▼▼▼

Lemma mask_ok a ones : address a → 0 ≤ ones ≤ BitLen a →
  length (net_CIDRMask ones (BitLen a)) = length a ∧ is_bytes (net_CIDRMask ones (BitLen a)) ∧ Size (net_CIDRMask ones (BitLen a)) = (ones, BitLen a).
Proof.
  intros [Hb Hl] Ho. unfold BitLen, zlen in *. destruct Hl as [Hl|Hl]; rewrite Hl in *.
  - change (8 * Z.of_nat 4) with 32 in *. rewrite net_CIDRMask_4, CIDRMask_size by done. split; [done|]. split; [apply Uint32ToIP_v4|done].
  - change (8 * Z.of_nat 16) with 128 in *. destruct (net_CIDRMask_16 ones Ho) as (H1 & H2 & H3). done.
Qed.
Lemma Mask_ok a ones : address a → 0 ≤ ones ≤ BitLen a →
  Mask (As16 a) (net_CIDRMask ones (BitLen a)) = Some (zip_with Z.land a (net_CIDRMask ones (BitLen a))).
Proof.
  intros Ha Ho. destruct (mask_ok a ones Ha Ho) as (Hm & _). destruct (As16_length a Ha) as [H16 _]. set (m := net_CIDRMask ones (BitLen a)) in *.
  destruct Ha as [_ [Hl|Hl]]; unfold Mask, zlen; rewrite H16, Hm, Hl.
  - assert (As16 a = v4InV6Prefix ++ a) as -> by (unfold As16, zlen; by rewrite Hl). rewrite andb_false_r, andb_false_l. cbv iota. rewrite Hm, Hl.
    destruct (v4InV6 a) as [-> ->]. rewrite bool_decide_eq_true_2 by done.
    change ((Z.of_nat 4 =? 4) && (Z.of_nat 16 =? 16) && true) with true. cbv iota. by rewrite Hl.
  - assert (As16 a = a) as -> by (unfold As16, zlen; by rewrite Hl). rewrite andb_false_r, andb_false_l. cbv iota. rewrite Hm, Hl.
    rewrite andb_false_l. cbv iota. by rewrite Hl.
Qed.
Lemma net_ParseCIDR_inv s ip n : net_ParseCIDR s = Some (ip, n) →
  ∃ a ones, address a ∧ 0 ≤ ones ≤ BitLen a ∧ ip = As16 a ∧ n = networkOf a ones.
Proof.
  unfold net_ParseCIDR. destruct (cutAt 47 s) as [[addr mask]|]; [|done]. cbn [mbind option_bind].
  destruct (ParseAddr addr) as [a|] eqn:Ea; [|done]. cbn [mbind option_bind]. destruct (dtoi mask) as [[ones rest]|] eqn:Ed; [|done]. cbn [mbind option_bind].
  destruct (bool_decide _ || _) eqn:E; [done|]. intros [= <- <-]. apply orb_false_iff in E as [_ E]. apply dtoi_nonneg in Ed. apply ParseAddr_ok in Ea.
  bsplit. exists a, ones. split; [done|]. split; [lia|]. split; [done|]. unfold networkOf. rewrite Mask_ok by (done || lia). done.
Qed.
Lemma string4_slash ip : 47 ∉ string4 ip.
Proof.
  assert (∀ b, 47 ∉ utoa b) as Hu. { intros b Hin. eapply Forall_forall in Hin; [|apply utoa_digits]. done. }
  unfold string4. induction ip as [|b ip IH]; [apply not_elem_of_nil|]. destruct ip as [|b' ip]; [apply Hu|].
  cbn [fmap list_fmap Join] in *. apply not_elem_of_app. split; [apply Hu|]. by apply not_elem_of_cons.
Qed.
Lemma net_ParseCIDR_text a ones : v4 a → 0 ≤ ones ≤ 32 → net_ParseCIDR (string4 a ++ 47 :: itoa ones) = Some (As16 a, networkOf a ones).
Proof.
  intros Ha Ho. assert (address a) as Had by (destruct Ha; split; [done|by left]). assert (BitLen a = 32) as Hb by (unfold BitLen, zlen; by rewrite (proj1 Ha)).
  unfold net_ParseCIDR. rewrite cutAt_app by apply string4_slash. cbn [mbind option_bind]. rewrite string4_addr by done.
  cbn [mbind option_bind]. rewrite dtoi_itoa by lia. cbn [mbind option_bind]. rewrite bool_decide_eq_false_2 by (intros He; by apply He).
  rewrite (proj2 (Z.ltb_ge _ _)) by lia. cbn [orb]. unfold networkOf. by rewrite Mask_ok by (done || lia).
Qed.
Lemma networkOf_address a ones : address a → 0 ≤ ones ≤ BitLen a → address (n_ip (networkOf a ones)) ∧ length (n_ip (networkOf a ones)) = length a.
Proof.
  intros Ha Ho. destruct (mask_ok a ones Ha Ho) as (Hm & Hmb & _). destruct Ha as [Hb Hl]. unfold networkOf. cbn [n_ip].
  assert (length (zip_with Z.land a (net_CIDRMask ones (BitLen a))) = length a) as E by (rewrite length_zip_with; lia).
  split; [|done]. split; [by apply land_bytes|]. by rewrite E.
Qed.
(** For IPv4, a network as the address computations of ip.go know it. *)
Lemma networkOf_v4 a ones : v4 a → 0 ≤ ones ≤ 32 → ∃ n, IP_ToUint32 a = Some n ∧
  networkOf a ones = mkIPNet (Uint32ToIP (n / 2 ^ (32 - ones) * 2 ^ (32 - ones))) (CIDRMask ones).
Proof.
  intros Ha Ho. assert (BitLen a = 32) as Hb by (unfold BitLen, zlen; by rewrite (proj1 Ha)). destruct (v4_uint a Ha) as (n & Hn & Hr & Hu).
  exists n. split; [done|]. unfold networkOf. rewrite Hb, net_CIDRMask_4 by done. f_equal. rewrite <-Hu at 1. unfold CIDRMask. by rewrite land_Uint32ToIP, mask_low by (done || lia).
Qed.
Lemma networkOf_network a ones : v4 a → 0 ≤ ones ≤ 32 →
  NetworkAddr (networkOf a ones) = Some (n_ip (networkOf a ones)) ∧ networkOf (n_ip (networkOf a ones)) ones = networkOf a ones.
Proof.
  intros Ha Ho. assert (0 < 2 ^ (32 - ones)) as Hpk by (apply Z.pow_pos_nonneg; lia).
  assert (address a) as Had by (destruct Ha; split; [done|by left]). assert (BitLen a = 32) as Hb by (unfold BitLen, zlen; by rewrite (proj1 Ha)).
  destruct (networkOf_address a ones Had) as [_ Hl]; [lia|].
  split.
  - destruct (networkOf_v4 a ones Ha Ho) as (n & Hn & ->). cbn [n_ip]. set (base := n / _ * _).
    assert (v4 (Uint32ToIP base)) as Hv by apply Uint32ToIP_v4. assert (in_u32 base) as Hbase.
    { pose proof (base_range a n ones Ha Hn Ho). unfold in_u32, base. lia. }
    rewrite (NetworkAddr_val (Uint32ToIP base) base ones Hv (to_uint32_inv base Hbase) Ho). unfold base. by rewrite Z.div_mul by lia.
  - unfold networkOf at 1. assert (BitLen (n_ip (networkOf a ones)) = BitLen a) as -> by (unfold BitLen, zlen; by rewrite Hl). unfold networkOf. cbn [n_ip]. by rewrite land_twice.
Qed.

▲▲▲
▼▼▼

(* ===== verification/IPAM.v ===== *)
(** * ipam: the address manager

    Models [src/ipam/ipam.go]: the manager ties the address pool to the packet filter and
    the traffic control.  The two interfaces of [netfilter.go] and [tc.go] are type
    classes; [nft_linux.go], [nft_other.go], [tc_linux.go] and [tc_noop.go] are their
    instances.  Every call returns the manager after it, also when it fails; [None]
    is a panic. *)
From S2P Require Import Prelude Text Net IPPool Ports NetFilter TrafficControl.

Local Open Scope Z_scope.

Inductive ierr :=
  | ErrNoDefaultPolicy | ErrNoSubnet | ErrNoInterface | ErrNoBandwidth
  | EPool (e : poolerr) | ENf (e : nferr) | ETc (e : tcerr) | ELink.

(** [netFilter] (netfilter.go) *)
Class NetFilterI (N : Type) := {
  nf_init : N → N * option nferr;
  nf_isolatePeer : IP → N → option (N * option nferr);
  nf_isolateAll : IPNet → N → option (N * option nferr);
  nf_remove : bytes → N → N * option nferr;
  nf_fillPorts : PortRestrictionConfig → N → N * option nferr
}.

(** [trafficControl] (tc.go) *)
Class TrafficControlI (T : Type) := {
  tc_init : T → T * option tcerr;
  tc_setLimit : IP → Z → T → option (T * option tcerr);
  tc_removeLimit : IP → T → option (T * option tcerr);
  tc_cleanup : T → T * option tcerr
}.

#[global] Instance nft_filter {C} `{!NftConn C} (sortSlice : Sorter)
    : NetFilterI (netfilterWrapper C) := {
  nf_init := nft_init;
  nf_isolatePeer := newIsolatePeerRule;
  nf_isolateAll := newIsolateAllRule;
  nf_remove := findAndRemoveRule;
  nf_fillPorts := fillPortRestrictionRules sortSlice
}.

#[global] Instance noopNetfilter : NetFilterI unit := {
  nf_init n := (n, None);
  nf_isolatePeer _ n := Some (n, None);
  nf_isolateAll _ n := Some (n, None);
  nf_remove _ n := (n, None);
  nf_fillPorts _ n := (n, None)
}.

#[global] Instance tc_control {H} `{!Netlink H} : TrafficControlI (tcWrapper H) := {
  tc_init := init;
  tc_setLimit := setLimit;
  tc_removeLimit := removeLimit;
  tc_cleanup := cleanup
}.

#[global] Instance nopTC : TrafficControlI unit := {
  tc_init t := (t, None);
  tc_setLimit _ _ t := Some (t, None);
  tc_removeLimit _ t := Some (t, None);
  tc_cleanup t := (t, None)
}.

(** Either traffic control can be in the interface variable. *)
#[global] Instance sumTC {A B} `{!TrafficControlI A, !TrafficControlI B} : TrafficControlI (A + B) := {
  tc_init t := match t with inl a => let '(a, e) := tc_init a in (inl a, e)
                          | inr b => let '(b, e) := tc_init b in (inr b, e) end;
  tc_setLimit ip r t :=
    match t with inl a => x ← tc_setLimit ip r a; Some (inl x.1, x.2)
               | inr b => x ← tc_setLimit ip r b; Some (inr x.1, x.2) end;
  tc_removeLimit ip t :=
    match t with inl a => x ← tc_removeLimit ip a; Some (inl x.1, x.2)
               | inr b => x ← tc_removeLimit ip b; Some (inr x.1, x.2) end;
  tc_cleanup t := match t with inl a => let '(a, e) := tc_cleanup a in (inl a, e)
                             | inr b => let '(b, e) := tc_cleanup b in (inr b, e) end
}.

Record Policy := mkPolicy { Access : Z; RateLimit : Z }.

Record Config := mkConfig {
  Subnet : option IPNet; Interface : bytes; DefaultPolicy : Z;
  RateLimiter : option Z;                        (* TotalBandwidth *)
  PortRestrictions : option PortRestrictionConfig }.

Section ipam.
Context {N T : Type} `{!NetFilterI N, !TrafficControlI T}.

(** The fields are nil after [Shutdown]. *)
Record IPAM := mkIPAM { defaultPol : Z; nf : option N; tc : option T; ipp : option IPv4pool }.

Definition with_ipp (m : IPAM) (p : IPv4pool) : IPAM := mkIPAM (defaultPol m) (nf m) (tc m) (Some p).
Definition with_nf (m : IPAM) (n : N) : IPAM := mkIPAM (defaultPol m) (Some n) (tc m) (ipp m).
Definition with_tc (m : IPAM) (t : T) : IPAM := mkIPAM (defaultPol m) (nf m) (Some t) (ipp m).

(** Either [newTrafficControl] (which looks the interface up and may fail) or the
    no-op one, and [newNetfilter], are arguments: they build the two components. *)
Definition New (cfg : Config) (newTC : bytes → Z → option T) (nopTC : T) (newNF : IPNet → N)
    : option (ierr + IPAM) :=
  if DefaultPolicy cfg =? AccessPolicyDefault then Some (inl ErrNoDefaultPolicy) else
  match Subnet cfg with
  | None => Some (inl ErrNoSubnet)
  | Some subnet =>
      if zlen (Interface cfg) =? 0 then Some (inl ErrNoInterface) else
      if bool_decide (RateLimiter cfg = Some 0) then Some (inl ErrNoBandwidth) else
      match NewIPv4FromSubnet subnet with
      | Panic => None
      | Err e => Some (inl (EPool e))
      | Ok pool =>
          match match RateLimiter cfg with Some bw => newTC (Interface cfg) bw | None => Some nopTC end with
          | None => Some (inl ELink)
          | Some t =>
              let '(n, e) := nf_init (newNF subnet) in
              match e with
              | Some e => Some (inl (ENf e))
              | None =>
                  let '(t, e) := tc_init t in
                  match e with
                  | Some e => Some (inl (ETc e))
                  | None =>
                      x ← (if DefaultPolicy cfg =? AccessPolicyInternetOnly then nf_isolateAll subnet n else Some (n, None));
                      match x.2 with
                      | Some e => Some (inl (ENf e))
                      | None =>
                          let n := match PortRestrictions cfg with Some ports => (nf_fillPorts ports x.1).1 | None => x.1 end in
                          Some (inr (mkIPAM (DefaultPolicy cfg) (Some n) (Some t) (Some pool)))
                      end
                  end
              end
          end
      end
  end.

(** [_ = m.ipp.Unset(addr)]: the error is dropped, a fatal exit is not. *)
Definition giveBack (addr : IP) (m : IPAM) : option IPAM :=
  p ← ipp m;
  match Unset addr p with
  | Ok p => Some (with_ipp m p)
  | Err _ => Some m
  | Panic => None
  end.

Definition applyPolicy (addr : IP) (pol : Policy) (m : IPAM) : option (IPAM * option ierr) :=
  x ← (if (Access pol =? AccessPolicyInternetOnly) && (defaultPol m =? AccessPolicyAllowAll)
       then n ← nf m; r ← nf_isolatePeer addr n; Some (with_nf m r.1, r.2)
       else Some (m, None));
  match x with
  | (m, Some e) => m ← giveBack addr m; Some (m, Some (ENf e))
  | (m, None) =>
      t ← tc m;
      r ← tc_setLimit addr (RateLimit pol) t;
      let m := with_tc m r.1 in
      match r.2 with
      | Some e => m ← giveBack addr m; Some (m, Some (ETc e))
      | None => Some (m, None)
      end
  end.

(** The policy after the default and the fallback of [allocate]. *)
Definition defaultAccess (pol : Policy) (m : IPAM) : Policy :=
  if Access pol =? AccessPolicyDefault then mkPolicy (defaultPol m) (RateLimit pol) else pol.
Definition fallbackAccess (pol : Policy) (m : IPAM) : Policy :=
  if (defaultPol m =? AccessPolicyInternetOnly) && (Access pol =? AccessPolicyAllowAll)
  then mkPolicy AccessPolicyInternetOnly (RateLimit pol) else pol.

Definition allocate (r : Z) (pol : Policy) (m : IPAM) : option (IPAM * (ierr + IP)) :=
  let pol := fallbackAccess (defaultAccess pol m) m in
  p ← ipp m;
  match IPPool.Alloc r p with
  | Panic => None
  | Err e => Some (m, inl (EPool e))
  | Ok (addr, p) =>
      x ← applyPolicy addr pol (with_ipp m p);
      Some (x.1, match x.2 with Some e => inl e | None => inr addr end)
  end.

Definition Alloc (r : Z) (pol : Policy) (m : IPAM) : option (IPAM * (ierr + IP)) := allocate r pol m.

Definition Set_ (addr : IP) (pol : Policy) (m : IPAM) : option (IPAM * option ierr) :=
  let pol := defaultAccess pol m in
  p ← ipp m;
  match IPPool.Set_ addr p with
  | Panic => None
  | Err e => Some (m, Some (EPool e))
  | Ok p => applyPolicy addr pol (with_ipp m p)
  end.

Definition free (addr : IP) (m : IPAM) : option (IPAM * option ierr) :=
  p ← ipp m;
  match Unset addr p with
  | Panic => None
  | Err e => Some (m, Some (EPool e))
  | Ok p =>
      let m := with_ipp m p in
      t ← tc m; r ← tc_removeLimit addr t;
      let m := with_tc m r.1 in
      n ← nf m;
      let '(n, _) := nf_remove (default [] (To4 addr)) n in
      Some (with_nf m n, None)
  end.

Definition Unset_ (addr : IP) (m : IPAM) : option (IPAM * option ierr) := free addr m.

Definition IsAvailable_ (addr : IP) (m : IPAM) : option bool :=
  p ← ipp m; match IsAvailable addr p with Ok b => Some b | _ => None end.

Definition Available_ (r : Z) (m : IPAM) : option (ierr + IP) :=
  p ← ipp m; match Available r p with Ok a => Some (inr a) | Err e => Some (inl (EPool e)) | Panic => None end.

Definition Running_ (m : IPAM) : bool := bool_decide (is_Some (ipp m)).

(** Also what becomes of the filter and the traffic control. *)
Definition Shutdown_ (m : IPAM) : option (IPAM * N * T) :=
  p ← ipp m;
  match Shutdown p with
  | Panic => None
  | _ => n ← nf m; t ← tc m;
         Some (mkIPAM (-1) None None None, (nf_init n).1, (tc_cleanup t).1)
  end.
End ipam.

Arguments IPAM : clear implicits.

▲▲▲

[EXERCISE AIM] The answer is the lines above between the line holding "Local Open Scope Z_scope." and the line holding "nf_remove : bytes → N → N * option nferr;", inclusive, each written out exactly, and no others.

[RESULT]
Local Open Scope Z_scope.

Inductive ierr :=
  | ErrNoDefaultPolicy | ErrNoSubnet | ErrNoInterface | ErrNoBandwidth
  | EPool (e : poolerr) | ENf (e : nferr) | ETc (e : tcerr) | ELink.

(** [netFilter] (netfilter.go) *)
Class NetFilterI (N : Type) := {
  nf_init : N → N * option nferr;
  nf_isolatePeer : IP → N → option (N * option nferr);
  nf_isolateAll : IPNet → N → option (N * option nferr);
  nf_remove : bytes → N → N * option nferr;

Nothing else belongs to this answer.